Cumhurbaşkanı Erdoğan’ı itibarsızlaştırma operasyonlarının
bir parçası olan web sitelerinden birisi, Cumhurbaşkanı Erdoğan’ın verdiği
iftar yemeğinin -güya- maliyetini hesaplarken, masanın, masadaki tabakların,
bardakların, çatalların, bıçakların vesairenin fiyatlarını toplamış. Erdoğan’ı
itibarsızlaştırmak uğruna, tam bir geri zekâlılık örneği sergilemiş. Sanki
iftardan sonra o masa, masadaki tabaklar, bardaklar, çatallar, bıçaklar çöpe
atılacakmış gibi. Siz bir lokantada yemek yediğinizde, masadaki demirbaş
malzemeler de faturanıza yansıyor mu? Aynı malzemeler, belki binlerce defa
kullanılıyor...
Cumhurbaşkanı Erdoğan, ağırladığı Diyanet İşleri Başkanına,
eski başkanlara ve akademisyenlere nasıl bir sofra kurmalıydı yani? Yere
domates kasaları koyup, üzerlerine gazete kâğıtları serip, domates peynir ikram
edip, “Hadi, plastik çatallarınızla buyurun bakalım, afiyet olsun” mu
demeliydi? Varsayalım ki öyle yaptı, siz zannediyor musunuz ki bu medya, öyle
bir iftar yemeği ile de dalga geçmeyecekti? Bu zevatın derdi, ne iftardır, ne
israftır. Onların tek derdi, Erdoğan’ı, onu seçen halkın gözünde
itibarsızlaştırmak, halk desteğini olabildiğince zayıflatıp, Türkiye’nin
işgaline karşı gösterdiği direnci kırmak.
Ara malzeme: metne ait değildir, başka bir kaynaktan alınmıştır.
Lemma enqueue_spec dq id key cb ud delay t1 t2 t3 :
  dq_ok dq ->
  exists r dq', dq_enqueue dq id key cb ud delay t1 t2 t3 = Some (r, dq') /\ dq_ok dq' /\
    capacity dq' = capacity dq /\ dedup_by_key dq' = dedup_by_key dq /\
    enqueue_result dq id key cb ud delay t1 t2 t3 r dq'.
Proof.
  intros [Hh Hf]. unfold dq_enqueue. destruct cb as [f|].
  2: { exists (-1), dq. split_and!; [done|by split|done..|by apply enq_no_callback]. }
  destruct (Z.leb_spec (capacity dq) (dq_size dq)).
  { exists (-2), dq. split_and!; [done|by split|done..|by eapply enq_full]. }
  destruct (if dedup_by_key dq then _ else _) as [idx|] eqn:Hfind.
  - destruct (dedup_by_key dq) eqn:Hdd; [|done].
    destruct (find_by_key_Some _ _ _ Hfind) as (k & e & -> & _ & He & Hk).
    unfold dq_heap_sift_up, dq_heap_sift_down.
    rewrite (alter_insert _ _ _ _ He).
    destruct (heap_update_spec fire_time (heap dq) idx (refresh_entry id f ud delay t1 e) Hh)
      as (h1 & h2 & -> & Hd & Hp & Ho); [by eapply lookup_lt_Some|]. cbn. rewrite Hd. cbn.
    assert (Hlen : length h2 = length (heap dq)) by (by rewrite Hp, length_insert).
    eexists _, _. split; [done|]. split; [split; [done|]|].
    { unfold dq_size in *. cbn. lia. }
    split_and!; [done..|]. by eapply enq_refresh.
  - destruct (heap_push_spec fire_time (heap dq) (new_entry id key f ud delay t1 t2 t3) Hh)
      as (h1 & Hu & Hp & Ho). unfold dq_heap_sift_up. rewrite Hu. cbn.
    eexists _, _. split; [done|]. split; [split; [done|]|].
    { unfold dq_size in *. cbn. rewrite Hp. cbn. lia. }
    split_and!; [done..|]. eapply enq_new; [done..| |done].
    destruct (dedup_by_key dq); auto.
Qed.

Lemma drop_root_spec dq root rest :
  dq_ok dq -> heap dq = root :: rest ->
  exists dq', drop_root dq = Some dq' /\ dq_ok dq' /\ heap dq ≡ₚ root :: heap dq' /\
    capacity dq' = capacity dq /\ dedup_by_key dq' = dedup_by_key dq.
Proof.
  intros [Hh Hf] He. unfold drop_root.
  assert (Hx : heap dq !! 0%nat = Some root) by by rewrite He.
  pose proof (swap_remove_length 0 root (heap dq) Hx) as Hl.
  destruct (Nat.ltb_spec 0 (length (swap_remove 0 (heap dq)))) as [Hpos|Hz].
  - destruct (heap_pop_spec fire_time (heap dq) root Hh Hx) as (h' & Hd & Hp & Ho); [lia|].
    unfold dq_heap_sift_down. rewrite Hd. cbn. eexists. split; [done|].
    split_and!; [|done..]. split; [done|]. unfold dq_size in *. cbn. rewrite Hp in Hf. cbn in Hf. lia.
  - cbn. eexists. split; [done|].
    destruct (swap_remove 0 (heap dq)) eqn:Hs; [|cbn in Hz; lia].
    split_and!; [|cbn|done..].
    + split; cbn; [apply heap_ok_nil|]. unfold dq_size in *. cbn. lia.
    + rewrite <- Hs. by apply swap_remove_Permutation.
Qed.

(** What [dq_dequeue] does: it discards a prefix [gone] of cancelled entries,
    all due no later than what remains, and returns the first live entry if due. *)
Inductive dequeue_result (dq : delayed_queue) (now : Z)
    : Z -> option dq_entry -> delayed_queue -> Prop :=
  | deq_none dq' gone :
      heap dq ≡ₚ gone ++ heap dq' -> (forall e, e ∈ gone -> cancelled e = true) ->
      (forall e, e ∈ heap dq -> live e -> now < fire_time e) ->
      dequeue_result dq now 0 None dq'
  | deq_some dq' gone e :
      heap dq ≡ₚ gone ++ e :: heap dq' -> (forall e, e ∈ gone -> cancelled e = true) ->
      live e -> fire_time e <= now ->
      (forall e', e' ∈ heap dq -> live e' -> fire_time e <= fire_time e') ->
      dequeue_result dq now 1 (Some e) dq'.

Lemma dequeue_rec_spec fuel now : forall dq,
  dq_ok dq -> (length (heap dq) <= fuel)%nat ->
  exists r out dq', dq_dequeue_rec fuel dq now = Some (r, out, dq') /\ dq_ok dq' /\
    capacity dq' = capacity dq /\ dedup_by_key dq' = dedup_by_key dq /\
    dequeue_result dq now r out dq'.
Proof.
  induction fuel as [|fuel IH]; intros dq Hok Hlen; cbn [dq_dequeue_rec];
    destruct (heap dq) as [|root rest] eqn:He; cbn in Hlen; try lia;
    try (exists 0, None, dq; split_and!; [done..|]; apply (deq_none _ _ _ []);
         [done| |rewrite He]; intros ? []%not_elem_of_nil).
  destruct (drop_root_spec dq root rest Hok He) as (dq1 & -> & Hok1 & Hp & Hc & Hd).
  assert (Hmin : forall e, e ∈ heap dq -> fire_time root <= fire_time e).
  { intros e. apply heap_min; [apply Hok|by rewrite He]. }
  destruct (cancelled root) eqn:Hcan; cbn.
  - destruct (IH dq1 Hok1) as (r & out & dq' & -> & Hok' & Hc' & Hd' & Hr).
    { rewrite He in Hp. apply Permutation_length in Hp. cbn in Hp. lia. }
    exists r, out, dq'. split_and!; [done..|by rewrite Hc'|by rewrite Hd'|].
    assert (Hlive : forall e, e ∈ heap dq -> live e -> e ∈ heap dq1).
    { intros e. rewrite Hp. intros [->|]%elem_of_cons; [|done]. unfold live. by rewrite Hcan. }
    assert (Hgone : forall gone, (forall e, e ∈ gone -> cancelled e = true) ->
      forall e, e ∈ root :: gone -> cancelled e = true) by (intros ? ? ? [->|]%elem_of_cons; auto).
    destruct Hr as [dq' gone Hp' Hg Hn|dq' gone e Hp' Hg Hl Ht Hm].
    + apply (deq_none _ _ _ (root :: gone)); [by rewrite Hp, Hp'|by apply Hgone|auto].
    + apply (deq_some _ _ _ (root :: gone)); [by rewrite Hp, Hp'|by apply Hgone|auto..].
  - destruct (Z.ltb_spec now (fire_time root)).
    + exists 0, None, dq. split_and!; [done..|]. apply (deq_none _ _ _ []);
        [done|by intros ? []%not_elem_of_nil|]. intros e Hin _. specialize (Hmin e Hin). lia.
    + exists 1, (Some root), dq1. split_and!; [done..|].
      apply (deq_some _ _ _ []); [done|by intros ? []%not_elem_of_nil| |done|auto].
      unfold live. by rewrite Hcan.
Qed.

Lemma cancel_ok dq idx :
  dq_ok dq -> dq_ok (dq <| heap ::= alter cancel_entry idx |>).
Proof.
  intros [Hh Hf]. split; [by apply heap_alter_ok|].
  unfold dq_size in *. cbn. by rewrite length_alter.
Qed.

Lemma dequeue_spec dq now :
  dq_ok dq ->
  exists r out dq', dq_dequeue dq now = Some (r, out, dq') /\ dq_ok dq' /\
    capacity dq' = capacity dq /\ dedup_by_key dq' = dedup_by_key dq /\
    dequeue_result dq now r out dq'.
Proof. intros Hok. by apply dequeue_rec_spec. Qed.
Bir başka husus; bu zevatın, bu topraklardaki iftar
geleneğinden de haberleri yok. Bilmiyorlar mı ki, Osmanlı döneminde
mahallelerdeki köşk ve konak sahibi beyler, paşalar, Ramazan ayında mahalle
sakinlerine köşklerinin, konaklarının kapılarını ardına kadar açar, zengin
iftar yemekleri verirler, gelenleri de “diş kirası” adı verilen çeşitli
hediyelerle uğurlarlardı.
“Ama onlar yoksullara verilen iftarlardı” mı diyeceksiniz?
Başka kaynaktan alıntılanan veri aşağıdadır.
(* ===== verification/TaskRetry.v ===== *)
(** Model of [mini-job-system/src/task_retry.c]: retry bookkeeping with
    exponential backoff, jitter from a 32-bit linear congruential generator,
    retryable error codes and a bounded dead-letter list.

    The jitter is computed in doubles; every intermediate value is a multiple of
    2^-32 below 2^7, hence exact, and the conversion to [int] truncates: it is
    the integer quotient below.  [entries] is the live prefix of an array of
    [TR_DEAD_LETTER_MAX] cells; the model is faithful for capacities up to that
    size (the source does not check it). *)

From S2P Require Import Prelude.

Definition TR_MAX_RETRIES_DEFAULT : Z := 3.
Definition TR_BASE_DELAY_MS : Z := 100.
Definition TR_MAX_DELAY_MS : Z := 3600000.
Definition TR_MAX_JITTER_MS : Z := 50.
Definition TR_DEAD_LETTER_MAX : nat := 256.
#[global] Arguments TR_DEAD_LETTER_MAX : simpl never.

(** Error codes are compared as integers; [TR_ERR_NONE] is 0. *)
Definition TR_ERR_NONE : Z := 0.

Record tr_entry := mk_tr_entry {
  job_id : Z;
  task : Z;
  userdata : Z;
  max_retries : Z;
  retry_count : Z;
  base_delay_ms : Z;
  current_delay_ms : Z;
  retry_on_codes : list Z;
  retry_on_count : Z;
  next_retry_at : Z;
  dead_letter_cb : option Z;
  dead_letter_ud : Z;
  exhausted : bool;
}.

(** [memset(&entry, 0, sizeof entry)]. *)
Definition tr_entry_zero : tr_entry :=
  mk_tr_entry 0 0 0 0 0 0 0 (replicate 8 0) 0 0 None 0 false.
#[export] Instance tr_entry_inhabited : Inhabited tr_entry := populate tr_entry_zero.

Record tr_dead_letter := mk_dl {
  dl_job_id : Z;
  dl_error : Z;
  dl_exhausted_at : Z;
  dl_cb : option Z;
  dl_ud : Z;
}.

Record task_retry := mk_tr {
  entries : list tr_entry;
  capacity : Z;
  dead_letters : list tr_dead_letter;
  seed : Z;
}.

Definition task_retry_create (cap now : Z) : task_retry :=
  mk_tr [] (if cap <=? 0 then Z.of_nat TR_DEAD_LETTER_MAX else cap) [] (u32 now).

Definition tr_find (tr : task_retry) (id : Z) : option nat :=
  find_idx (fun e => job_id e =? id) (entries tr).

Definition register_entry (id f ud retries base : Z) (e : tr_entry) : tr_entry :=
  let b := if base =? 0 then TR_BASE_DELAY_MS else base in
  e <| job_id := id |> <| task := f |> <| userdata := ud |>
    <| max_retries := if 0 <=? retries then retries else TR_MAX_RETRIES_DEFAULT |>
    <| base_delay_ms := b |> <| current_delay_ms := b |>
    <| retry_count := 0 |> <| exhausted := false |> <| retry_on_count := 0 |>.

Definition tr_register (tr : task_retry) (id : Z) (cb : option Z) (ud retries base : Z)
    : Z * task_retry :=
  match cb with
  | None => (-1, tr)
  | Some f =>
      if capacity tr <=? Z.of_nat (length (entries tr)) then (-2, tr)
      else match tr_find tr id with
      | Some idx => (0, tr <| entries ::= alter (register_entry id f ud retries base) idx |>)
      | None => (0, tr <| entries ::= fun l => l ++ [register_entry id f ud retries base tr_entry_zero] |>)
      end
  end.

(** [codes] is the caller's array; the loop copies the first [retry_on_count]. *)
Definition set_codes (codes : list Z) (count : Z) (e : tr_entry) : tr_entry :=
  let c := if 8 <? count then 8 else count in
  e <| retry_on_count := c |>
    <| retry_on_codes ::= fun old => take (Z.to_nat c) codes ++ drop (Z.to_nat c) old |>.

Definition tr_set_retry_on (tr : task_retry) (id : Z) (codes : list Z) (count : Z) : Z * task_retry :=
  match tr_find tr id with
  | None => (-1, tr)
  | Some idx => (0, tr <| entries ::= alter (set_codes codes count) idx |>)
  end.

Definition tr_set_dead_letter (tr : task_retry) (id : Z) (cb : option Z) (ud : Z) : Z * task_retry :=
  match tr_find tr id with
  | None => (-1, tr)
  | Some idx =>
      (0, tr <| entries ::= alter (fun e => e <| dead_letter_cb := cb |> <| dead_letter_ud := ud |>) idx |>)
  end.

Definition should_retry_on (e : tr_entry) (err : Z) : bool :=
  if err =? TR_ERR_NONE then false
  else if retry_on_count e =? 0 then true
  else existsb (Z.eqb err) (take (Z.to_nat (retry_on_count e)) (retry_on_codes e)).

(** The doubling loop: [delay *= 2; if (delay > MAX) { delay = MAX; break; }]. *)
Fixpoint backoff (n : nat) (delay : Z) : Z :=
  match n with
  | O => delay
  | S n' =>
      let d := u64 (delay * 2) in
      if TR_MAX_DELAY_MS <? d then TR_MAX_DELAY_MS else backoff n' d
  end.

Definition next_seed (seed : Z) : Z := u32 (seed * 1664525 + 1013904223).

(** [(int)(seed / 2^32 * MAX_JITTER * 2 - MAX_JITTER)]. *)
Definition jitter (seed : Z) : Z :=
  Z.quot (seed * TR_MAX_JITTER_MS * 2 - TR_MAX_JITTER_MS * 2 ^ 32) (2 ^ 32).

(** The delay and the generator after it; [seed] is [None] for a null pointer. *)
Definition tr_calc_delay (retry_count base_ms : Z) (use_jitter : bool) (seed : option Z)
    : Z * option Z :=
  let delay := backoff (Z.to_nat retry_count) base_ms in
  match seed with
  | Some s =>
      if use_jitter then
        let s' := next_seed s in
        let d := u64 (s64 delay + jitter s') in
        let d := if d <? 1 then 1 else d in
        let d := if TR_MAX_DELAY_MS <? d then TR_MAX_DELAY_MS else d in
        (d, Some s')
      else (delay, seed)
  | None => (delay, seed)
  end.

Definition exhaust (e : tr_entry) : tr_entry := e <| exhausted := true |>.

(** [t1], [t2], [t3]: the clock readings of the branch taken, in order. *)
Definition tr_report_result (tr : task_retry) (id err t1 t2 t3 : Z) : Z * task_retry :=
  match tr_find tr id with
  | None => (-1, tr)
  | Some idx =>
      let e := entries tr !!! idx in
      if (err =? TR_ERR_NONE) || negb (should_retry_on e err)
      then (0, tr <| entries ::= alter exhaust idx |>)
      else if max_retries e <=? retry_count e then
        let tr' := tr <| entries ::= alter exhaust idx |> in
        (0, if (length (dead_letters tr') <? TR_DEAD_LETTER_MAX)%nat
            then tr' <| dead_letters ::= fun l => l ++ [mk_dl id err t1 (dead_letter_cb e) (dead_letter_ud e)] |>
            else tr')
      else
        let c := tr_calc_delay (retry_count e + 1) (base_delay_ms e) true (Some (seed tr)) in
        let at_ := t1 + c.1 / 1000 in
        (1, tr <| entries ::= alter (fun e => e <| retry_count ::= Z.succ |> <| current_delay_ms := c.1 |>
                                               <| next_retry_at := if at_ <=? t2 then t3 + 1 else at_ |>) idx |>
               <| seed := default (seed tr) c.2 |>)
  end.

Definition tr_can_retry (tr : task_retry) (id now : Z) : bool :=
  match tr_find tr id with
  | None => false
  | Some idx =>
      let e := entries tr !!! idx in
      if exhausted e then false else next_retry_at e <=? now
  end.

(** The task called with its argument, if any. *)
Definition tr_trigger_retry (tr : task_retry) (id now : Z) : Z * option (Z * Z) :=
  match tr_find tr id with
  | None => (0, None)
  | Some idx =>
      let e := entries tr !!! idx in
      if exhausted e then (0, None)
      else if now <? next_retry_at e then (0, None)
      else (1, Some (task e, userdata e))
  end.

Definition tr_get_retry_count (tr : task_retry) (id : Z) : Z :=
  match tr_find tr id with Some idx => retry_count (entries tr !!! idx) | None => -1 end.

Definition tr_is_exhausted (tr : task_retry) (id : Z) : bool :=
  match tr_find tr id with Some idx => exhausted (entries tr !!! idx) | None => false end.

(** The callbacks made, in order: (callback, job, error, data). *)
Definition tr_process_dead_letters (tr : task_retry) : list (Z * Z * Z * Z) * task_retry :=
  (omap (fun dl => (fun cb => (cb, dl_job_id dl, dl_error dl, dl_ud dl)) <$> dl_cb dl) (dead_letters tr),
   tr <| dead_letters := [] |>).

(** ** Backoff *)

Lemma backoff_exact n : forall d, 0 <= d <= TR_MAX_DELAY_MS ->
  backoff n d = Z.min (d * 2 ^ Z.of_nat n) TR_MAX_DELAY_MS.
Proof.
  induction n as [|n IH]; intros d Hd; cbn [backoff].
  - rewrite Z.pow_0_r. lia.
  - rewrite Nat2Z.inj_succ, Z.pow_succ_r by lia.
    assert (Hp : 1 <= 2 ^ Z.of_nat n) by (pose proof (Z.pow_pos_nonneg 2 (Z.of_nat n)); lia).
    rewrite u64_small by (unfold TR_MAX_DELAY_MS in *; lia). case_match; zbool.
    + rewrite Z.min_r; [done|]. nia.
    + rewrite IH by lia. f_equal. lia.
Qed.

Lemma jitter_range s : 0 <= s < 2 ^ 32 -> - TR_MAX_JITTER_MS <= jitter s <= TR_MAX_JITTER_MS.
Proof.
  intros Hs. unfold jitter, TR_MAX_JITTER_MS.
  pose proof (Z.quot_le_mono (-50 * 2 ^ 32) (s * 50 * 2 - 50 * 2 ^ 32) (2 ^ 32)) as Hl.
  pose proof (Z.quot_le_mono (s * 50 * 2 - 50 * 2 ^ 32) (50 * 2 ^ 32) (2 ^ 32)) as Hu.
  rewrite Z.quot_mul in Hl, Hu by done. lia.
Qed.

Lemma next_seed_range s : 0 <= next_seed s < 2 ^ 32.
Proof. apply u32_range. Qed.

(** The jittered delay, when the sum is positive and when it wraps. *)
Lemma jittered n base s :
  0 < base <= TR_MAX_DELAY_MS ->
  let d := Z.min (base * 2 ^ Z.of_nat (Z.to_nat n)) TR_MAX_DELAY_MS in
  let j := jitter (next_seed s) in
  tr_calc_delay n base true (Some s) =
    (if d + j <? 0 then TR_MAX_DELAY_MS else Z.max 1 (Z.min (d + j) TR_MAX_DELAY_MS),
     Some (next_seed s)).
Proof.
  intros Hb d j. unfold tr_calc_delay. rewrite backoff_exact by lia. fold d j. f_equal.
  assert (Hd : 0 < d <= TR_MAX_DELAY_MS).
  { unfold d. pose proof (Z.pow_pos_nonneg 2 (Z.of_nat (Z.to_nat n))). nia. }
  pose proof (jitter_range _ (next_seed_range s)) as Hj. fold j in Hj.
  unfold s64. rewrite Z.mod_small by (unfold TR_MAX_DELAY_MS in *; lia).
  replace (d + 2 ^ 63 - 2 ^ 63 + j) with (d + j) by lia. unfold u64.
  unfold TR_MAX_DELAY_MS, TR_MAX_JITTER_MS in *.
  destruct (Z.ltb_spec (d + j) 0).
  - rewrite <- (Z.mod_add _ 1), Z.mod_small by lia. repeat case_match; zbool; lia.
  - rewrite Z.mod_small by lia. repeat case_match; zbool; lia.
Qed.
Şimdi yoksullara iftar verilmiyor mu? Türkiye’nin bütün il, ilçe ve belde
belediyelerinin her gün binlerce, toplamda milyonlarca kişiye verdikleri
iftarları bilmiyorlar mı? Pekâlâ biliyorlar ama onlar, bu iftarlardan da
rahatsızlar.
(Şu hususu da not etmeliyiz ki, “saray sofraları”, tarih
boyunca hep birtakım siyasî / sosyal çekişmelere konu olmuştur. Meselâ, Fatih
Sultan Mehmed de başlangıçta sofralarına devlet erkânını kabul etmiş; ancak
devlet erkânı, sofrada onun yakınında, sağında ya da solunda oturmayı bile bir
itibar vesilesi olarak addeder hâle gelip kendi aralarında rekabet ve husumete
düşünce Fatih, bu uygulamaya son vermek zorunda kalmıştı...)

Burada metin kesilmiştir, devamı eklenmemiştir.